Other industries such as the Music industry can also benefit from Blockchain technology by creating a distributed ledger that allows for the permanent recording of Copyright of music created by artistes for both tracking and collection of Royalties and Purchase payments of these work of art. Such solutions can help resolve problems associated with existing institutions such as the Music Society of Kenya(MSCK) which artistes claim is not a transparent institution and is failing to disburse royalty payments to member artistes.

Elani on Corruption at MSCK. Can the Blockchain solve this problem?

Furthermore Blockchain technology will also be critical in addressing corruption in the Land sector. Issues such as duplication of Title Deeds as well as unlawful transfer of land properties will become difficult if not impossible should a decentralized and distributed ledger that is public be used to permanently record these transactions. Existing centralized systems allow for intermediaries to tamper with records as their databases can be interfered with quite easily.

Bitcoin and its underlying Blockchain technology offer huge promise in solving many problems across Africa by creating trustless systems that remove the power from centralized intermediaries that could otherwise be corrupted or influenced by power.African countries have already been able to leapfrog legacy systems like Banks and Landline telephony through the adoption of mobile technologies like M-Pesa and the Internet as well. Bitcoin or Blockchain technologies are no different provided they provide a much needed solutions like cross border money transfer or microloans. These technologies can be deployed across many sectors to reduce costs and enhance efficiency. People should not look at Bitcoin as a currency alone as that is really only its first application similar to the manner in which email was the first pervasive application of the Internet, which has since developed to include other applications such as Web, Mobile and even Social media applications.

In conclusion Bitcoin and other Blockchain applications are creating an Internet of Value where individuals will become even more  empowered.
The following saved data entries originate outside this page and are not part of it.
(** Texts of scalars in a small JSON. *)
#[local] Instance plain_text : JsonText :=
  {| json_to_string v := match v with
       | JNull => Ok "null"%string
       | JBool b => Ok (if b then "true" else "false")%string
       | JNumber (PosInt n) | JNumber (NegInt n) => Ok (Z_to_string n)
       | JString s => Ok (quote +:+ s +:+ quote)
       | _ => Err "unsupported"%string
       end |}.

Definition one : Json := JObject [("b"%string, JNumber (PosInt 2)); ("a"%string, JBool true)].
Definition other : Json := JObject [("a"%string, JBool true); ("b"%string, JNumber (PosInt 2))].

Lemma canonical_text_unique_witness :
  canonicalize_json (JArray [one; JNull]) = canonicalize_json (JArray [other; JNull]) /\
  chars (canonicalize_json (JArray [one; JNull])) <> [].
Proof.
  assert (Hsame : json_same (JArray [one; JNull]) (JArray [other; JNull])).
  { apply same_array. constructor; [|repeat constructor].
    apply (same_object _ [("a"%string, JBool true); ("b"%string, JNumber (PosInt 2))]).
    - apply Permutation_swap.
    - by_compute.
    - repeat constructor. }
  split; [exact (canonical_text_unique _ _ Hsame)|]. vm_compute. discriminate.
Defined.

(** Two of three validators score between 0.4 and 0.6, one scores 1. *)
Definition scored (v : string) (score : f64) : StoredEvaluation :=
  StoredEvaluation_new 0 "c" "h" v score 1 JNull [].
Definition three : AggregatedEvaluations :=
  AggregatedEvaluations_new 0 "c" "h" "m"
    [scored "v1" (f64_lit 1 2); scored "v2" f64_one; scored "v3" (f64_lit 9 20)].

Lemma median_follows_majority_witness :
  exists y, between (f64_lit 2 5) (f64_lit 3 5) y /\
    agg_final_score (compute_median_score 1 three) = Some y.
Proof.
  assert (Hnan : Forall (fun x => is_nan x = false) (sev_score <$> successful three)) by by_compute.
  assert (Hmaj : (length (sev_score <$> successful three) / 2 <
    length (filter (between (f64_lit 2 5) (f64_lit 3 5)) (sev_score <$> successful three)))%nat) by by_compute.
  destruct (median_follows_majority 1 three (f64_lit 2 5) (f64_lit 3 5) Hnan eq_refl eq_refl Hmaj)
    as (l & x & y & _ & _ & _ & _ & _ & Hy & Hfinal).
  exists y. split; [exact Hy|exact Hfinal].
Defined.

(** Scores are clamped to [0, 1] when an evaluation is made, but not when one is
    read: the mean of two equal scores near the largest number is infinite. *)
Definition huge (v : string) : StoredEvaluation :=
  mk_StoredEvaluation "c" "h" v (SpecFloat.S754_finite false 9007199254740991 971) 1 JNull 0 []
    EvalCompleted.

Lemma even_median_overflows :
  agg_final_score (compute_median_score 1
    (AggregatedEvaluations_new 0 "c" "h" "m" [huge "v1"; huge "v2"])) =
  Some (SpecFloat.S754_infinity false).
Proof. by_compute. Qed.
End SubmissionExamples.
Prudent regulation that protects consumers by ensuring third parties that build solutions on top of this technology do not act unfairly is needed. As smartphone technology becomes cheaper we should expect the opportunity for bitcoin and blockchain solutions to disrupt incumbents to grow not just in Africa but Worldwide as well.

To channel President J.F.Kennedy, “Ask not what Bitcoin can do for you BUT what you can do for Bitcoin”.

Kenya and Africa, once again have the opportunity to lead World in utilizing innovative and disruptive Blockchain technologies such as Bitcoin.